*Instructions for the task*. Give again, word for word, every line below from the one that has "(** An answer" through the one that has "unfold pairing, sync_apps.", both included, and no others.

======== Supplied data

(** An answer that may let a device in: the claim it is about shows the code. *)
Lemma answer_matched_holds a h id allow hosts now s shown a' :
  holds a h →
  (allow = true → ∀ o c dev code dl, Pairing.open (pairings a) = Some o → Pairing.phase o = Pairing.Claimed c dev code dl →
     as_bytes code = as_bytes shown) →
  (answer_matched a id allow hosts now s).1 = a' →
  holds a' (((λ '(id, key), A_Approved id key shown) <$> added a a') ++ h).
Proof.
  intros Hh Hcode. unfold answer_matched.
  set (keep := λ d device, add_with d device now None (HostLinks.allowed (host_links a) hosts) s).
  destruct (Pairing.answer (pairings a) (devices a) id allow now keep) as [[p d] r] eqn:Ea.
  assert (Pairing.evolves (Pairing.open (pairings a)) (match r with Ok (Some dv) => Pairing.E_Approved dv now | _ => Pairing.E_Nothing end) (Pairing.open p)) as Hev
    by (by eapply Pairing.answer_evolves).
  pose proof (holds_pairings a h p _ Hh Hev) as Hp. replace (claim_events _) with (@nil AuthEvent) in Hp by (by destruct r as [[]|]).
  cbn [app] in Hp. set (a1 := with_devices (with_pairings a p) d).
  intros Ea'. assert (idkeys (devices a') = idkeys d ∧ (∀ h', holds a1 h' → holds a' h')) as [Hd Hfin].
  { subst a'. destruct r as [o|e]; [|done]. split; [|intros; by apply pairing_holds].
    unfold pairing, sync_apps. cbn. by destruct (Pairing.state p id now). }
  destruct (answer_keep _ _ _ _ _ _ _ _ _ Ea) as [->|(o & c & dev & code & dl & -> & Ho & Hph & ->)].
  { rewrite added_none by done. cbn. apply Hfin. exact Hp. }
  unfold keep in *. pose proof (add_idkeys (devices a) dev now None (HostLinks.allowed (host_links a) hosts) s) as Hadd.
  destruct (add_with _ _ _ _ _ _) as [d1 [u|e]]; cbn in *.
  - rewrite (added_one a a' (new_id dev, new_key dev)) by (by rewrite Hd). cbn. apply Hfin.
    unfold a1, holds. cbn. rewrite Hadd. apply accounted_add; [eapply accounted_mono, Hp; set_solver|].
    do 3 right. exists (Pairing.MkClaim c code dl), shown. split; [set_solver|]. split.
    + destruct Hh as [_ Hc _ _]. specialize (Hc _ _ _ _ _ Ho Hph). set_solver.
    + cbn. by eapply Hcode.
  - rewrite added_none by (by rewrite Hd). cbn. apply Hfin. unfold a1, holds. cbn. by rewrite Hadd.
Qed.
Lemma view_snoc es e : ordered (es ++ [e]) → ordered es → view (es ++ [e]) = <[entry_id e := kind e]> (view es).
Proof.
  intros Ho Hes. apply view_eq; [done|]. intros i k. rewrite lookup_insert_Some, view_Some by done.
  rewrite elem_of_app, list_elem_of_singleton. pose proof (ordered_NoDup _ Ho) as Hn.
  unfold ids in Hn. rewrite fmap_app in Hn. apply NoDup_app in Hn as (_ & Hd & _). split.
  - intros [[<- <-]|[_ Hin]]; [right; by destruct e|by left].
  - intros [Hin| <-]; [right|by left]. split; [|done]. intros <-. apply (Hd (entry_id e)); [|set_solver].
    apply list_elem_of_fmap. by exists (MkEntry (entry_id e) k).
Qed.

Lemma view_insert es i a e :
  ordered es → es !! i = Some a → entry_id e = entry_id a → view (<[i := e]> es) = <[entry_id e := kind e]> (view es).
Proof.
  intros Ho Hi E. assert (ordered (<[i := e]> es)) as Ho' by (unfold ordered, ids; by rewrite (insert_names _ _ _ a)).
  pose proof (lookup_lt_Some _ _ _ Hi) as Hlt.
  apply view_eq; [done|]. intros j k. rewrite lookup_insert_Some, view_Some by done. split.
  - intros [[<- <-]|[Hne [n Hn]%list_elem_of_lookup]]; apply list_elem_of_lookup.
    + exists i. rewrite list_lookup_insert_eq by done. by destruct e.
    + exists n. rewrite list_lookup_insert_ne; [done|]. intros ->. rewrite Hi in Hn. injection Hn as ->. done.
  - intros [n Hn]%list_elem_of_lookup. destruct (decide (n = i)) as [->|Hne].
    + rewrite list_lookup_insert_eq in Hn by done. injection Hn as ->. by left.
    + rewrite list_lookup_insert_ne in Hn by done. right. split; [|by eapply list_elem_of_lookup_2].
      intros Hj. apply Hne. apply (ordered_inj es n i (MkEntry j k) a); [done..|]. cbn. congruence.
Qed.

================
======== Supplied data

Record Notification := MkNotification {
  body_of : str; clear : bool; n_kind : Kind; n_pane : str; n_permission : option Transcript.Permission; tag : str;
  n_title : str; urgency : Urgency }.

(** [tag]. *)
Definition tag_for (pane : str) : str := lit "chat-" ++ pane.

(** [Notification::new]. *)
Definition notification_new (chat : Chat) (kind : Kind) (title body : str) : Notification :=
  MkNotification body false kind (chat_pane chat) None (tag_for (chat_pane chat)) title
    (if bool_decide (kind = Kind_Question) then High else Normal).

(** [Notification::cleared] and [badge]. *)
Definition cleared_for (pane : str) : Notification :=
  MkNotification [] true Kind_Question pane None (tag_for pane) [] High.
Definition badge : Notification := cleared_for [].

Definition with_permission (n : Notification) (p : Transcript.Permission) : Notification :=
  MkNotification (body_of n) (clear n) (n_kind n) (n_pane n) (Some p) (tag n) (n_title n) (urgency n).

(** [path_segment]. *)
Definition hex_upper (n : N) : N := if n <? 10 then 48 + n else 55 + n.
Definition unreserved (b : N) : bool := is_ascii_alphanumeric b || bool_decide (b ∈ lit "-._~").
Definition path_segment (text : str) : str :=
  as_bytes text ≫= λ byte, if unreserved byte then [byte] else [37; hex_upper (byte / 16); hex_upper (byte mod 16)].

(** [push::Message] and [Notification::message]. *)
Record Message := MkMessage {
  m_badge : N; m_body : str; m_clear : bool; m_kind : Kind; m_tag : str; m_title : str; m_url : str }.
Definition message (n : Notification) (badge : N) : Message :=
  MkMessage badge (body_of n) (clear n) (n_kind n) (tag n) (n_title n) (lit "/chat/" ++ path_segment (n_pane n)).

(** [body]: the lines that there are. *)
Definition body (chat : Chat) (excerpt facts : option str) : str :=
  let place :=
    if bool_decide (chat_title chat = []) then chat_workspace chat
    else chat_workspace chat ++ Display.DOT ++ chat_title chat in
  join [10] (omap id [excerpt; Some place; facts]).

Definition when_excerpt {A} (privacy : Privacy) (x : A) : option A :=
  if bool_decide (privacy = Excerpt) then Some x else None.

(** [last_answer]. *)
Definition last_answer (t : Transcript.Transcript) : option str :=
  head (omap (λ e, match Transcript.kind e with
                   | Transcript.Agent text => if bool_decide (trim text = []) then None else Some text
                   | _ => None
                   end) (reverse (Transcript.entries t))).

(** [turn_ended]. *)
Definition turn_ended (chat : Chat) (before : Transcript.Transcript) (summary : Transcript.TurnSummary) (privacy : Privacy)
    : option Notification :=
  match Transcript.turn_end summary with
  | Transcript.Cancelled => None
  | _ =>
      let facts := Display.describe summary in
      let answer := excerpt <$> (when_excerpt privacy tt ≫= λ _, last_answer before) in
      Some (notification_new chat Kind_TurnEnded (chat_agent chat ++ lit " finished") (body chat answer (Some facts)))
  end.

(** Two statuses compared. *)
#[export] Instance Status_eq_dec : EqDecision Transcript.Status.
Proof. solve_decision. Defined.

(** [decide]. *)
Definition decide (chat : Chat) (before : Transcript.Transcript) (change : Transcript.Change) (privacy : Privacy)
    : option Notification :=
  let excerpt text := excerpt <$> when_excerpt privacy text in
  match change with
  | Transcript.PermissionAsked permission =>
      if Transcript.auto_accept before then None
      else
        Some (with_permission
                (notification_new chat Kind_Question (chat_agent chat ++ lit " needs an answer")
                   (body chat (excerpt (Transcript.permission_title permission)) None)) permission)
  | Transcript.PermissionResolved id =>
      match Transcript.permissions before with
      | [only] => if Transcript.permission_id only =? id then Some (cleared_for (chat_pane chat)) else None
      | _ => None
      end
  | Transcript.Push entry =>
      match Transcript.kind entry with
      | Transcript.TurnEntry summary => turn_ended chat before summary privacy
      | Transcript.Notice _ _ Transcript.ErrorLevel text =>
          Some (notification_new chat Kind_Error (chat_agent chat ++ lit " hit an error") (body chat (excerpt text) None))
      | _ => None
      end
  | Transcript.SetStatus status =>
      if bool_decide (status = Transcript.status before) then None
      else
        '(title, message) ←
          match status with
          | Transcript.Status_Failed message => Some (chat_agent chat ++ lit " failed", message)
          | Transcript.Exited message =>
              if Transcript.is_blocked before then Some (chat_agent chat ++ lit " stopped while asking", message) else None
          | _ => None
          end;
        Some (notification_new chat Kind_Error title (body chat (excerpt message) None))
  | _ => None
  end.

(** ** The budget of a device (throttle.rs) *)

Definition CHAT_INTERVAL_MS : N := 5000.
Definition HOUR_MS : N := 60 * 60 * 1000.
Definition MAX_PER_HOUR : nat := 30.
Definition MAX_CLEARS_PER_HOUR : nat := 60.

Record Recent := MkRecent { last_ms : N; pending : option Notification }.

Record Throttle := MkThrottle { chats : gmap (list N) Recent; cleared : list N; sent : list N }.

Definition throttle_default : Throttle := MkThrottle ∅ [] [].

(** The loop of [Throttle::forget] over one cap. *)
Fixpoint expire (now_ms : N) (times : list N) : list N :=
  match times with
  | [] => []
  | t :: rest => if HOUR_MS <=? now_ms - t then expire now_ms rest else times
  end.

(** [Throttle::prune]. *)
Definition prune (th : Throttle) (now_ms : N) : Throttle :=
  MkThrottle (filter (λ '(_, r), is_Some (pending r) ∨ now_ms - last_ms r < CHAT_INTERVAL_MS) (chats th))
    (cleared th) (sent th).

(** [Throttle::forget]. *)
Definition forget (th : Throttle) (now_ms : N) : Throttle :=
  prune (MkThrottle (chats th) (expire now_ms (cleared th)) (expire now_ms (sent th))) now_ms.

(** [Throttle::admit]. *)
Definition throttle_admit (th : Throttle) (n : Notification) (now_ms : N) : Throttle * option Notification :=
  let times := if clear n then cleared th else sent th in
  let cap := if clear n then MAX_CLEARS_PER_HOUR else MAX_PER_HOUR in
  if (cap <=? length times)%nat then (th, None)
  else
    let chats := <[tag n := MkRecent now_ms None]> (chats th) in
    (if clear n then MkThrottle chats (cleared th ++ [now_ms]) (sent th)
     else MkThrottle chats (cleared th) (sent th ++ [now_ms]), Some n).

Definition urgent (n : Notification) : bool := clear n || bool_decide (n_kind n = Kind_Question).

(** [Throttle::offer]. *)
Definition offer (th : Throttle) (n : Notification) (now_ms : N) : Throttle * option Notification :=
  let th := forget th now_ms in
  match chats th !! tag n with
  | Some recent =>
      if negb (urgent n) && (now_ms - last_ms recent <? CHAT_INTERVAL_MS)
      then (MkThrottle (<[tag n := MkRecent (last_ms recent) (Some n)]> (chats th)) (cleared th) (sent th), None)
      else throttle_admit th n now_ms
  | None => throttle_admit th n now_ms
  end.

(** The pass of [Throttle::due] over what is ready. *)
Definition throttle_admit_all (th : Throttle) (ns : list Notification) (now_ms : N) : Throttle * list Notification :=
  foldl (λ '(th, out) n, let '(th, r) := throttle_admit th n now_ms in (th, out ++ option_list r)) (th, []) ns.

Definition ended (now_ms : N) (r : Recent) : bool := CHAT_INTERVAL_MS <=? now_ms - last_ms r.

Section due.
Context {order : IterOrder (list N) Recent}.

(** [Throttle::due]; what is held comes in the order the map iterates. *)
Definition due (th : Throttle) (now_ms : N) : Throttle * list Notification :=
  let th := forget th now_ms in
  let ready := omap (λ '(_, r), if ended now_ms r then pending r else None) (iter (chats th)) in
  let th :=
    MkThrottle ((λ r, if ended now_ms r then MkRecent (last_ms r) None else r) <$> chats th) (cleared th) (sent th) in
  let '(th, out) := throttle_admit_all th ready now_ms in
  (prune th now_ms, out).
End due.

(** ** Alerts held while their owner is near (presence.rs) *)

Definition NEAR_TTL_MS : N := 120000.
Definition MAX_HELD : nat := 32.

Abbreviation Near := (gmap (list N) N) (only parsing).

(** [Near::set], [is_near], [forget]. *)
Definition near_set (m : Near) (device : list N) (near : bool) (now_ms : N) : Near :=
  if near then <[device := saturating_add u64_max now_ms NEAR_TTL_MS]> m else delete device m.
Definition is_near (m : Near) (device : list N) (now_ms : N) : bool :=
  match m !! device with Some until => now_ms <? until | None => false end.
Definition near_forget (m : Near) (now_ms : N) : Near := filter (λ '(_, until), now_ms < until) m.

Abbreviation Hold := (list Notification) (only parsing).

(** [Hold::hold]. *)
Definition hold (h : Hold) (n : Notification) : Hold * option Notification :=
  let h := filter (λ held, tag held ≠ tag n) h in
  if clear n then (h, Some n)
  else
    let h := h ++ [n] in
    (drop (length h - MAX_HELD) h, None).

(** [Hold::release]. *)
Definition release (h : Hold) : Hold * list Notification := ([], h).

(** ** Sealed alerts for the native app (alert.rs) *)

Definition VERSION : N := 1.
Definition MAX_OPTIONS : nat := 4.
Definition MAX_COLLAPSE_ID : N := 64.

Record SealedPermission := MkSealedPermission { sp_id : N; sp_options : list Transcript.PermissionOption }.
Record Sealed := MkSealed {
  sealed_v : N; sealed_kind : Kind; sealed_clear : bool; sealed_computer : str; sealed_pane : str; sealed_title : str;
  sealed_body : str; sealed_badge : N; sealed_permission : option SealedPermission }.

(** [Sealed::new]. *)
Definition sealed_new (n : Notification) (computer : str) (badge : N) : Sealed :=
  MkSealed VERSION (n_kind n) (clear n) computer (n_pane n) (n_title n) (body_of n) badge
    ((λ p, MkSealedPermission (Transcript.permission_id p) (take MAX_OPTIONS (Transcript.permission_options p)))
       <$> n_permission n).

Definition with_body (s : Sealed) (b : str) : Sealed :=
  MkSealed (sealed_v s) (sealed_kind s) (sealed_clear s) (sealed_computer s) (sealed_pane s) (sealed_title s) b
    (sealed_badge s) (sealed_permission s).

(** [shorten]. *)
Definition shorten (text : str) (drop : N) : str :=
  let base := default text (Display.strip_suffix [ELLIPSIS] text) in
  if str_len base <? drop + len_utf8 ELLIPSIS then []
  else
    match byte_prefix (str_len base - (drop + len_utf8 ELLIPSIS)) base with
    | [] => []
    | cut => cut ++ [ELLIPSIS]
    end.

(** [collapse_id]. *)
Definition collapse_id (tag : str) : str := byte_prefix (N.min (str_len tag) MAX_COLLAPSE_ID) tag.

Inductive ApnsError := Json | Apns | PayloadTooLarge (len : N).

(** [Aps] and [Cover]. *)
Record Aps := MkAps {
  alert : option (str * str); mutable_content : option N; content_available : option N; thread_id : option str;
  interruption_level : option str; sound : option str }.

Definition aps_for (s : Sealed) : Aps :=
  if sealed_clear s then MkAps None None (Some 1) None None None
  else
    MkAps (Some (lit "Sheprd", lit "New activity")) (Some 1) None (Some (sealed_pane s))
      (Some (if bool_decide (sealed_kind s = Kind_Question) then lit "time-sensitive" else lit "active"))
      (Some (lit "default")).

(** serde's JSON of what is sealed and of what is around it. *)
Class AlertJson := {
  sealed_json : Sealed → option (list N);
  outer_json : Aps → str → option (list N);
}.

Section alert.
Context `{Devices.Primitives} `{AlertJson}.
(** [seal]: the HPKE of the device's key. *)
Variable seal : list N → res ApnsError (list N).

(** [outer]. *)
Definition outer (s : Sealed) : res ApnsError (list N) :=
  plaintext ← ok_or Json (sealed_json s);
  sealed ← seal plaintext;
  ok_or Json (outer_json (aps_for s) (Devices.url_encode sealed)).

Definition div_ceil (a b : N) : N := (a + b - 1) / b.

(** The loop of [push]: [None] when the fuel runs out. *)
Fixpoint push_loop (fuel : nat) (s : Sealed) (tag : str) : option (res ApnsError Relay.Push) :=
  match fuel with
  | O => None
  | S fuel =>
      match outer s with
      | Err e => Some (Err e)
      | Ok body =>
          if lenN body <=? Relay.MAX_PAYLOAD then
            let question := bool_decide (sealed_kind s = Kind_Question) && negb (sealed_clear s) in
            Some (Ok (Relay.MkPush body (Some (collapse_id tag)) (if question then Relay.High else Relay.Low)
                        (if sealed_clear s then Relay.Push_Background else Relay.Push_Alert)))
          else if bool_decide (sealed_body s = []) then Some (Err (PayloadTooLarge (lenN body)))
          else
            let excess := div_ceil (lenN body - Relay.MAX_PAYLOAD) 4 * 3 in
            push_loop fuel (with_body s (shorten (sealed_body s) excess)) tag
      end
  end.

================

*Response*.
(** An answer that may let a device in: the claim it is about shows the code. *)
Lemma answer_matched_holds a h id allow hosts now s shown a' :
  holds a h →
  (allow = true → ∀ o c dev code dl, Pairing.open (pairings a) = Some o → Pairing.phase o = Pairing.Claimed c dev code dl →
     as_bytes code = as_bytes shown) →
  (answer_matched a id allow hosts now s).1 = a' →
  holds a' (((λ '(id, key), A_Approved id key shown) <$> added a a') ++ h).
Proof.
  intros Hh Hcode. unfold answer_matched.
  set (keep := λ d device, add_with d device now None (HostLinks.allowed (host_links a) hosts) s).
  destruct (Pairing.answer (pairings a) (devices a) id allow now keep) as [[p d] r] eqn:Ea.
  assert (Pairing.evolves (Pairing.open (pairings a)) (match r with Ok (Some dv) => Pairing.E_Approved dv now | _ => Pairing.E_Nothing end) (Pairing.open p)) as Hev
    by (by eapply Pairing.answer_evolves).
  pose proof (holds_pairings a h p _ Hh Hev) as Hp. replace (claim_events _) with (@nil AuthEvent) in Hp by (by destruct r as [[]|]).
  cbn [app] in Hp. set (a1 := with_devices (with_pairings a p) d).
  intros Ea'. assert (idkeys (devices a') = idkeys d ∧ (∀ h', holds a1 h' → holds a' h')) as [Hd Hfin].
  { subst a'. destruct r as [o|e]; [|done]. split; [|intros; by apply pairing_holds].
    unfold pairing, sync_apps. cbn. by destruct (Pairing.state p id now). }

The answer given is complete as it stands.